Barry was 30 at the time of his death. A native of Guinea in West Africa, he had arrived in the U.S. in 2000. At the time of the attack, he was in the U.S. legally on a green card. He had worked in computer programming and information technology.

==FBI investigation==
Although he did not have any encounters with Columbus police, Barry was known to the FBI for making radical comments. The FBI has not released details of their investigation into him, which took place four years before the attack. Jeff Pegues, the homeland security correspondent for CBS News, reported that "law enforcement is concerned that this incident has the hallmarks of the type of so-called 'lone wolf' terrorist attack."

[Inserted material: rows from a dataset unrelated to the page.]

Lemma check_majority_true_iff vote kind :
  Voting.check_majority vote kind = Return true <-> majority_inequality vote kind.
Proof.
  split.
  - intros Hr. destruct (majority_inequality_dec vote kind) as [Hp | Hp]; [exact Hp |].
    destruct (check_majority_raises _ _ Hp) as (msg & art & He). congruence.
  - apply check_majority_passes.
Qed.

(** X1. The numbers quoted in the error messages are the exact thresholds:
    [check_quorum] returns exactly when at least [(members + 1) // 2] are
    present, the "need at least" of its message, and the ABSOLUTE check
    returns exactly when the votes in favour exceed [members // 2], the
    "need more than" of its message. *)
Theorem quoted_thresholds_are_exact (vote : VoteRecord) :
  (Voting.check_quorum vote = Return tt
     <-> total_present vote >= (members vote + 1) / 2)
  /\ (Voting.check_quorum vote
      = Raise (Raised QuorumError
          ("Quorum not met: " +:+ str_int (total_present vote) +:+ " present, "
           +:+ "need at least " +:+ str_int ((members vote + 1) / 2) +:+ " "
           +:+ "of " +:+ str_int (members vote) +:+ " statutory members")
          "120")
      <-> total_present vote < (members vote + 1) / 2)
  /\ (Voting.check_majority vote ABSOLUTE = Return true
      <-> votes_for vote > members vote / 2)
  /\ (Voting.check_majority vote ABSOLUTE
      = Raise (Raised MajorityError
          ("Absolute majority not reached: " +:+ str_int (votes_for vote)
           +:+ " for, " +:+ "need more than " +:+ str_int (members vote / 2)
           +:+ " " +:+ "of " +:+ str_int (members vote)
           +:+ " statutory members")
          "120")
      <-> votes_for vote <= members vote / 2).
Proof.
  unfold Voting.check_quorum, Voting.check_majority. simpl.
  rewrite (Z.gtb_ltb (votes_for vote * 2) (members vote)).
  destruct (Z.ltb_spec (total_present vote * 2) (members vote));
    destruct (Z.ltb_spec (members vote) (votes_for vote * 2)); simpl;
    repeat split; intros; try discriminate; try reflexivity;
    Z.div_mod_to_equations; lia.
Qed.
(** C10, as the code has it.  For every bundle with its list of items
    and every item that is not in the list: with an index that fits the
    C type [ssize_t], from [- 2 ^ 63] to [2 ^ 63 - 1], [insert_item]
    succeeds; the item is put at the index, counted from the end when
    negative, and at the nearest end of the list when the index is out
    of the range of the list; the list is one item longer;
    [insert_document] and [insert_issue] do the same.  With any other
    index [insert_item] raises [OverflowError], and [insert_document] and
    [insert_issue] leave the aggregate as it was. *)
Theorem insert_item_clamps_index (b : bundle_manifest) (l : list value)
    (index : Z) (item : string) (now : clock) :
  b !! "items" = Some (VList l) ->
  str_in item (VList l) = false ->
  (ssize_t_min <= index <= ssize_t_max ->
   exists (k : nat) (b' : bundle_manifest),
     BundleManifest.insert_item b index item now = Ok b'
     /\ b' !! "items" = Some (VList (take k l ++ VStr item :: drop k l))
     /\ length (take k l ++ VStr item :: drop k l) = S (length l)
     /\ (k <= length l)%nat
     /\ (Z.of_nat (length l) <= index -> k = length l)
     /\ (index <= - Z.of_nat (length l) -> k = 0%nat)
     /\ (0 <= index <= Z.of_nat (length l) -> Z.of_nat k = index)
     /\ (- Z.of_nat (length l) <= index < 0 ->
         Z.of_nat k = Z.of_nat (length l) + index)
     /\ DocumentsBundle.insert_document (DocumentsBundle.mk b) index item now
        = (Ok (), DocumentsBundle.mk b')
     /\ Journal.insert_issue (Journal.mk b) index item now = (Ok (), Journal.mk b'))
  /\ (index < ssize_t_min \/ ssize_t_max < index ->
      BundleManifest.insert_item b index item now = Raise OverflowError
      /\ DocumentsBundle.insert_document (DocumentsBundle.mk b) index item now
         = (Raise OverflowError, DocumentsBundle.mk b)
      /\ Journal.insert_issue (Journal.mk b) index item now
         = (Raise OverflowError, Journal.mk b)).
Proof.
  intros Hitems Hfresh. split.
  - intros Hfits.
    destruct (insert_position_cases (length l) index Hfits)
      as (k & Hk & Hle & Hhigh & Hlow & Hin & Hneg).
    exists k.
    assert (Hcall : BundleManifest.insert_item b index item now
                    = Ok (<["updated" := VStr (now 0%nat)]>
                            (<["items" := VList (take k l ++ VStr item :: drop k l)]> b))).
    { unfold BundleManifest.insert_item, py_insert.
      rewrite Hitems, Hfresh, Hk. reflexivity. }
    eexists. split; [exact Hcall |].
    split.
    { rewrite lookup_insert_ne by discriminate. rewrite lookup_insert_eq. reflexivity. }
    split.
    { rewrite length_app, length_take. simpl. rewrite length_drop. lia. }
    split; [exact Hle |]. split; [exact Hhigh |]. split; [exact Hlow |].
    split; [exact Hin |]. split; [exact Hneg |].
    unfold DocumentsBundle.insert_document, Journal.insert_issue. simpl.
    rewrite Hcall. split; reflexivity.
  - intros Hout.
    assert (Hcall : BundleManifest.insert_item b index item now = Raise OverflowError).
    { unfold BundleManifest.insert_item, py_insert.
      rewrite Hitems, Hfresh, (insert_position_overflow _ _ Hout). reflexivity. }
    split; [exact Hcall |].
    unfold DocumentsBundle.insert_document, Journal.insert_issue. simpl.
    rewrite Hcall. split; reflexivity.
Qed.
(** * Arch-I-Tect: the generation pipeline, embedded and verified

    A shallow embedding of the Python backend of Arch-I-Tect
    (backend/src): the response parser, the heuristic validators, the
    orchestration of the generation run, the upload boundary and the image
    preparer, followed by the theorems that settle the properties the
    specification states about them.

    Conventions of the embedding.
    - A Python [str] is a Rocq [string]: a sequence of code points below
      256.  On that range the character classes below ([isspace], [\s],
      [\w], [str.lower]) are the tables of CPython 3.
    - A function that can raise returns [exn + A]; code that talks to the
      provider or to the uploads directory runs in the monad [M] over an
      explicit [world].
    - Calls to the logger have no effect on results and are left out. *)

From Stdlib Require Import ZArith QArith Qpower Qround Lqa String Ascii List Lia
  DecimalString.
From Stdlib Require SpecFloat.
From stdpp Require Import gmap strings list.

Open Scope string_scope.

(** ** Python built-ins on strings *)

Module Py.

Definition ord (c : ascii) : N := N_of_ascii c.

Definition between (lo hi n : N) : bool := (N.leb lo n && N.leb n hi)%bool.

(** [str.isspace] on one character (also the class [\s] of [re]). *)
Definition isspace (c : ascii) : bool :=
  let n := ord c in
  (between 9 13 n || between 28 32 n || N.eqb n 133 || N.eqb n 160)%bool.

(** The class [\w] of [re] on a [str] pattern: alphanumerics and [_]. *)
Definition isword (c : ascii) : bool :=
  let n := ord c in
  (between 48 57 n || between 65 90 n || N.eqb n 95 || between 97 122 n
   || N.eqb n 170 || between 178 179 n || N.eqb n 181 || between 185 186 n
   || between 188 190 n || between 192 214 n || between 216 246 n
   || between 248 255 n)%bool.

Definition lower_char (c : ascii) : ascii :=
  let n := ord c in
  if (between 65 90 n || (between 192 222 n && negb (N.eqb n 215)))%bool
  then ascii_of_N (n + 32) else c.

(** [str.upper] stays inside the model except at 181, 223 and 255, whose
    upper-case forms are not code points below 256; they are left as
    they are. *)
Definition upper_char (c : ascii) : ascii :=
  let n := ord c in
  if (between 97 122 n || (between 224 254 n && negb (N.eqb n 247)))%bool
  then ascii_of_N (n - 32) else c.

Fixpoint lower (s : string) : string :=
  match s with
  | EmptyString => EmptyString
  | String c s' => String (lower_char c) (lower s')
  end.

Fixpoint upper (s : string) : string :=
  match s with
  | EmptyString => EmptyString
  | String c s' => String (upper_char c) (upper s')
  end.

Definition is_empty (s : string) : bool :=
  match s with EmptyString => true | String _ _ => false end.

Fixpoint lstrip (s : string) : string :=
  match s with
  | EmptyString => EmptyString
  | String c s' => if isspace c then lstrip s' else s
  end.

Fixpoint rstrip (s : string) : string :=
  match s with
  | EmptyString => EmptyString
  | String c s' =>
      let r := rstrip s' in
      if (is_empty r && isspace c)%bool then EmptyString else String c r
  end.

(** [s.strip()] *)
Definition strip (s : string) : string := rstrip (lstrip s).

(** [s.startswith(p)] *)
Fixpoint startswith (s p : string) : bool :=
  match p, s with
  | EmptyString, _ => true
  | String a p', String b s' => (Ascii.eqb a b && startswith s' p')%bool
  | String _ _, EmptyString => false
  end.

(** [s.endswith(p)] *)
Definition endswith (s p : string) : bool :=
  (Nat.leb (String.length p) (String.length s)
   && String.eqb (substring (String.length s - String.length p)
                            (String.length p) s) p)%bool.

(** [needle in s] *)
Fixpoint contains (needle s : string) : bool :=
  (startswith s needle
   || match s with
      | EmptyString => false
      | String _ s' => contains needle s'
      end)%bool.

(** [s.count(needle)] for a non-empty needle: occurrences that do not
    overlap, from the left.  [skip] characters of the last occurrence
    are still to be passed. *)
Fixpoint count_from (needle : string) (skip : nat) (s : string) : nat :=
  match s with
  | EmptyString => 0
  | String _ s' =>
      match skip with
      | S n => count_from needle n s'
      | O => if startswith s needle
             then S (count_from needle (String.length needle - 1) s')
             else count_from needle 0 s'
      end
  end.

Definition count (s needle : string) : nat := count_from needle 0 s.

(** [s.split(sep)] for a one-character separator. *)
Fixpoint split (sep : ascii) (s : string) : list string :=
  match s with
  | EmptyString => [EmptyString]
  | String c s' =>
      if Ascii.eqb c sep then EmptyString :: split sep s'
      else match split sep s' with
           | [] => [String c EmptyString]
           | w :: ws => String c w :: ws
           end
  end.

(** [sep.join(parts)] *)
Fixpoint join (sep : string) (parts : list string) : string :=
  match parts with
  | [] => EmptyString
  | [p] => p
  | p :: ps => p ++ sep ++ join sep ps
  end.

An investigation into the possibility of Berry being a self-radicalized Islamist terrorist was launched a week after the attack. As of May 10, 2016, authorities have not ruled out the possibility that Barry was a self-radicalized "lone wolf".

==Nazareth Restaurant==
Hany Baransi, the owner and manager of the popular restaurant on North Hamilton Road, describes himself as an Israeli Christian Arab who immigrated to America from Haifa, Israel. He has been operating Nazareth Restaurant in a local strip mall for 27 years. Nazareth is known for serving Middle Eastern dishes including shawarma, gyros, lamb kebabs, and stuffed grape leaves. An Israeli flag is on display inside his restaurant.

The Washington Post described Baransi as a "popular local figure" and his restaurant as a "multicultural mingling place"; a painting of a Christian, a Jew, and a Muslim in amicable conversation hangs on the wall.

Baransi believes that the attack was an act of terrorism because he is Israeli and added that there were a number of other restaurants in the strip mall that Barry could have chosen to attack. However, an FBI official stated that the investigation was still in its early stages and that it was too soon to jump to conclusions.

==Aftermath==
Columbus area musicians organized a benefit concert to raise funds for the victims.

The restaurant was closed down in the immediate wake of the attack, with a partial reopening four days after the attack. Baransi expected the restaurant to be fully back to normal operation by February 19. The restaurant fully reopened at 11:00 a.m. on that day, but it was abruptly closed down again hours later, with a post on social media clarifying that the staff needed more time to recuperate.

In the days immediately after the attack, Baransi announced his belief that his employees were in danger because of his Israeli background and the hatred he and his staff were subsequently subjected to. He also added that he loved the U.S., but felt it was no longer safe; that local and national officials had not offered support to him, the victims, and his employees and customers; and that he was disappointed the attack was not being recognized as an act of terrorism. He then announced his plans to leave the U.S. and close his restaurant permanently. His wife stated that she is trying to persuade him to change his mind. Columbus Mayor Andrew Ginther told reporters that he hopes to persuade Baransi to stay in Columbus.

The restaurant stayed open, although Baransi continued to assert that authorities in Columbus and the United States in general do not take the threat of terrorist sufficiently seriously.

In November 2016, following a car-ramming and stabbing attack at Ohio State University, Columbus Police Deputy Chief Michael Woods compared it to the restaurant attack committed by Barry as also a potential act of terrorism.

In February 2017, the White House listed the machete attack as a terrorist attack.

Hany Baransi, owner of the Nazareth Deli, who had expressed frustration that federal authorities declined to call the attack terrorism and offered little or no support to him, said he felt relieved that the White House has designated the machete attack on his store as an act of terrorism.